The rolls from the RTV, being over-proofed to begin with, nearly tripled in size. They were nonetheless gorgeous and smelled wonderful. The CHV oven rolls looked great too.

Lame and bread dough

To top them off, we made a classic glaze, with about 1-1/2 cups of confectioner’s sugar, a half teaspoon of vanilla, and a tablespoon of half & half. Experiment with the mixture to get the proper consistency, thick but not too thick, and runny but not too runny. You want it to stay on the roll. Rolls should be warm, not hot, so that the glaze will ooze into the grooves on the rolls.

The petite rolls were removed from the ovens at 22 minutes. They came out golden brown and lovely.

Our baking day showed that whether you’re aiming for speed (retherm oven) or finesse (cook and hold oven), CVap ovens are excellent for baking.

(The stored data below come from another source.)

(** * The map with its goroutines *)

Record pool (Op : Type) := {
  pool_map : goRoutineMap;
  goroutines : list (string * Op);
}.
Arguments Build_pool {Op} pool_map goroutines.
Arguments pool_map {Op} p.
Arguments goroutines {Op} p.

Section pool.
Context {Op : Type} (work : Op -> Op -> Prop) (ends : Op -> option error -> Prop).

Inductive pool_step : pool Op -> pool Op -> Prop :=
| pool_start now name op p grm' :
    Run now name (pool_map p) = (None, grm') ->
    pool_step p (Build_pool grm' ((name, op) :: goroutines p))
| pool_work grm before name op op' after :
    work op op' ->
    pool_step (Build_pool grm (before ++ (name, op) :: after))
              (Build_pool grm (before ++ (name, op') :: after))
| pool_complete now grm before name op err after :
    ends op err ->
    pool_step (Build_pool grm (before ++ (name, op) :: after))
              (Build_pool (operationComplete now name err grm) (before ++ after)).

Definition pool_init : pool Op := Build_pool (NewGoRoutineMap true) [].

Definition pool_reachable (p : pool Op) : Prop := rtc pool_step pool_init p.
End pool.

(** * Lemmas *)

(** The delays a map entry may have: a running operation that never failed
    has none; after an error the delay is between the bounds. *)
Definition backoff_ok (o : operation) : Prop :=
  let d := durationBeforeRetry (expBackoff o) in
  (d = 0 /\ operationPending o = true \/
   initialDurationBeforeRetry <= d <= maxDurationBeforeRetry)%Z.

Lemma Update_bounds now err b :
  (durationBeforeRetry b = 0 \/
   initialDurationBeforeRetry <= durationBeforeRetry b <= maxDurationBeforeRetry)%Z ->
  (initialDurationBeforeRetry <= durationBeforeRetry (Update now err b)
     <= maxDurationBeforeRetry)%Z.
Proof.
  unfold Update, initialDurationBeforeRetry, maxDurationBeforeRetry, Millisecond, Minute. cbn.
  intros Hd. case_bool_decide as H0; [lia|].
  rewrite wrap64_id by (unfold int64_range, min_int64, max_int64; lia).
  case_bool_decide; lia.
Qed.

(** Delays double until they reach the cap. *)
Lemma Update_doubles now err b :
  (initialDurationBeforeRetry <= durationBeforeRetry b <= maxDurationBeforeRetry)%Z ->
  durationBeforeRetry (Update now err b) =
  Z.min (2 * durationBeforeRetry b) maxDurationBeforeRetry.
Proof.
  unfold Update, initialDurationBeforeRetry, maxDurationBeforeRetry, Millisecond, Minute. cbn.
  intros Hd. rewrite bool_decide_eq_false_2 by lia.
  rewrite wrap64_id by (unfold int64_range, min_int64, max_int64; lia).
  case_bool_decide; lia.
Qed.

Lemma Run_started now name grm grm' :
  Run now name grm = (None, grm') ->
  IsOperationPending name grm = false /\
  operations grm' = <[name := {| operationPending := true;
                                 expBackoff := expBackoff (default zero_operation
                                                             (operations grm !! name)) |}]>
                      (operations grm) /\
  exponentialBackOffOnError grm' = exponentialBackOffOnError grm.
Proof.
  unfold Run, IsOperationPending. destruct (operations grm !! name) as [op|]; cbn.
  - destruct (operationPending op); cbn; [done|].
    destruct (SafeToRetry _ _ _); [done|]. by intros [= <-].
  - by intros [= <-].
Qed.

Lemma Run_refused now name grm err grm' :
  Run now name grm = (Some err, grm') -> grm' = grm.
Proof.
  unfold Run. intros Hrun.
  repeat match type of Hrun with
         | context [match ?x with _ => _ end] => destruct x
         end; by simplify_eq.
Qed.

Section pool_invariant.
Context {Op : Type}.
Implicit Type p : pool Op.

Record pool_inv p : Prop := {
  inv_nodup : NoDup (goroutines p).*1;
  inv_pending : forall n, n ∈ (goroutines p).*1 <-> IsOperationPending n (pool_map p) = true;
  inv_backoff : map_Forall (fun _ o => backoff_ok o) (operations (pool_map p));
  inv_enabled : exponentialBackOffOnError (pool_map p) = true;
}.

Lemma pool_inv_init : pool_inv pool_init.
Proof.
  split; cbn.
  - constructor.
  - intros n. split; [by intros ?%elem_of_nil | done].
  - apply map_Forall_empty.
  - done.
Qed.

Lemma IsOperationPending_insert n n' o grm b :
  IsOperationPending n' {| operations := <[n := o]> (operations grm);
                           exponentialBackOffOnError := b |} =
  if decide (n = n') then operationPending o else IsOperationPending n' grm.
Proof. unfold IsOperationPending. cbn. rewrite lookup_insert. by case_decide. Qed.

Lemma pool_inv_start now name op p grm' :
  pool_inv p -> Run now name (pool_map p) = (None, grm') ->
  pool_inv (Build_pool grm' ((name, op) :: goroutines p)).
Proof.
  intros [Hnd Hpend Hb He] (Hfree & Hops & Hen)%Run_started.
  destruct grm' as [ops' b']; cbn in *; subst ops' b'. split; cbn.
  - constructor; [|done]. rewrite Hpend. congruence.
  - intros n. rewrite elem_of_cons, IsOperationPending_insert, Hpend. cbn.
    case_decide; naive_solver.
  - apply map_Forall_insert_2; [|done].
    unfold backoff_ok; cbn. destruct (operations (pool_map p) !! name) as [o|] eqn:Ho; cbn.
    + specialize (Hb _ _ Ho). unfold backoff_ok in Hb. naive_solver.
    + by left.
  - done.
Qed.

Lemma pool_inv_complete now grm before name op err after :
  pool_inv (Build_pool grm (before ++ (name, op) :: after)) ->
  pool_inv (Build_pool (operationComplete now name err grm) (before ++ after)).
Proof.
  intros [Hnd Hpend Hb He]; cbn in *.
  rewrite fmap_app, fmap_cons in Hnd; cbn in Hnd.
  assert (NoDup (before ++ after).*1 /\ name ∉ (before ++ after).*1) as [Hnd' Hname].
  { rewrite fmap_app. rewrite <- Permutation_middle in Hnd.
    by apply NoDup_cons in Hnd as [??]. }
  assert (forall n, n ∈ (before ++ after).*1 <->
                    n <> name /\ IsOperationPending n grm = true) as Hpend'.
  { intros n. rewrite <- Hpend, !fmap_app, fmap_cons. cbn.
    rewrite fmap_app in Hname. set_solver. }
  unfold operationComplete. rewrite He, orb_false_r. split; cbn; [done| | |].
  - intros n. rewrite Hpend'. case_bool_decide.
    + unfold IsOperationPending. cbn. rewrite lookup_delete. case_decide; naive_solver.
    + rewrite IsOperationPending_insert. cbn. case_decide; naive_solver.
  - case_bool_decide; cbn; [by apply map_Forall_delete|].
    apply map_Forall_insert_2; [|done]. right. cbn [expBackoff]. apply Update_bounds.
    destruct (operations grm !! name) as [o|] eqn:Ho; cbn; [|by left].
    specialize (Hb _ _ Ho). unfold backoff_ok in Hb. naive_solver.
  - case_bool_decide; done.
Qed.

Lemma pool_reachable_inv work ends p : pool_reachable work ends p -> pool_inv p.
Proof.
  apply rtc_invariant; [apply pool_inv_init|]. intros p1 p2 IH Hstep.
  destruct Hstep as [now name op p' grm' Hrun|grm before name op op' after _
                    |now grm before name op err after _].
  - by eapply pool_inv_start.
  - destruct IH as [Hnd Hpend Hb He]; cbn in *.
    rewrite fmap_app, fmap_cons in Hnd. rewrite fmap_app, fmap_cons in Hpend.
    split; cbn; rewrite ?fmap_app, ?fmap_cons; done.
  - by eapply pool_inv_complete.
Qed.
End pool_invariant.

Added bonus: while we were busy baking these beautiful buns, we decided to try something a little different and use the bread dough to make some fresh hot pretzels. Check out that blog.

Rolls as big as your head
Beautifully Baked Bread
Cinnamon Rolls Yum

Recipe Recap

  • Rich’s 2.25-oz cinnamon rolls (sku# 03439)
  • Rich’s 5-oz cinnamon rolls (sku# 01646)
  • Rich’s petite 6-oz white bread dough (sku# 08651)

Remove products from the freezer the night before, cover in plastic wrap, and allow to retard in the refrigerator. Slack on the counter for about an hour before placing in a CVap cabinet to proof.

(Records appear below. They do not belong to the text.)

(* ===== verification/Plugin.v ===== *)
(** [pkg/volume/interface.go]: the volume plugin interface. *)

From S2P Require Import Prelude Types.

(** A plugin is what [RegisterPlugin] and [Init] give: its methods over the
    calls [E] of its cloud provider.  A method returns all its results, as in
    Go; a nil pointer is [None]. *)
Record VolumePlugin (E : Type -> Type) := {
  SnapshotCreate : PersistentVolume -> prog E (option VolumeSnapshotDataSource * option error);
  SnapshotDelete : option VolumeSnapshotDataSource -> option PersistentVolume ->
                   prog E (option error);
  SnapshotRestore : option VolumeSnapshotData -> option PersistentVolumeClaim -> string ->
                    gmap string string ->
                    prog E (option PersistentVolumeSource * gmap string string * option error);
  DescribeSnapshot : option VolumeSnapshotData -> prog E (bool * option error);
  VolumeDelete : option PersistentVolume -> prog E (option error);
}.
Arguments SnapshotCreate {E} v.
Arguments SnapshotDelete {E} v.
Arguments SnapshotRestore {E} v.
Arguments DescribeSnapshot {E} v.
Arguments VolumeDelete {E} v.

(** * The interface as calls *)

(** A plugin seen from its clients: each method is one call, answered by
    whatever implements the plugin.  The theorems about the snapshotter and
    the provisioner use these, so they hold for every plugin. *)
Inductive PluginE : Type -> Type :=
| PSnapshotCreate (plugin : string) (pv : PersistentVolume)
    : PluginE (option VolumeSnapshotDataSource * option error)
| PSnapshotDelete (plugin : string) (src : option VolumeSnapshotDataSource)
    (pv : option PersistentVolume) : PluginE (option error)
| PSnapshotRestore (plugin : string) (data : option VolumeSnapshotData)
    (pvc : option PersistentVolumeClaim) (pvName : string) (parameters : gmap string string)
    : PluginE (option PersistentVolumeSource * gmap string string * option error)
| PDescribeSnapshot (plugin : string) (data : option VolumeSnapshotData)
    : PluginE (bool * option error)
| PVolumeDelete (plugin : string) (pv : option PersistentVolume) : PluginE (option error).

Definition plugin_client (name : string) : VolumePlugin PluginE :=
  {| SnapshotCreate pv := trigger (PSnapshotCreate name pv);
     SnapshotDelete src pv := trigger (PSnapshotDelete name src pv);
     SnapshotRestore d pvc pvName params := trigger (PSnapshotRestore name d pvc pvName params);
     DescribeSnapshot d := trigger (PDescribeSnapshot name d);
     VolumeDelete pv := trigger (PVolumeDelete name pv) |}.

(** The plugins registered under [names]. *)
Definition clients (names : list string) : gmap string (VolumePlugin PluginE) :=
  list_to_map ((fun n => (n, plugin_client n)) <$> names).

Lemma clients_lookup names n :
  clients names !! n = if decide (n ∈ names) then Some (plugin_client n) else None.
Proof.
  unfold clients. induction names as [|m names IH]; cbn; [done|].
  rewrite lookup_insert, IH.
  repeat case_decide; subst; set_solver.
Qed.

Lemma clients_Some names n p :
  clients names !! n = Some p -> n ∈ names /\ p = plugin_client n.
Proof. rewrite clients_lookup. case_decide; naive_solver. Qed.

Ltac go_hook ::=
  match goal with
  | H : clients _ !! _ = Some _ |- _ => apply clients_Some in H as [? ->]
  end.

Proof in CVap Holding Cabinet or Oven set at 100°F Vapor, 103°F Air until sufficiently risen.

Preheat CVap oven (cook & hold or retherm) to 200°F Vapor Temp, 350°F Air Temp.

RTV Cook Time
Cinnamon Rolls – 14 Minutes
Petite Rolls – 20 Minutes

CHV Bake Time
Cinnamon Rolls – 20 Minutes
Petite Rolls – 22 Minutes

Finish cinnamon rolls with glaze mixture.

  • 1-1/2 cups confectioner’s sugar
  • 1/2 teaspoon vanilla
  • 1 tablespoon half & half.

Experiment with the mixture to get the proper consistency. Drizzle onto the rolls. Rolls should be warm, not hot, so that the glaze will ooze into the grooves on the rolls.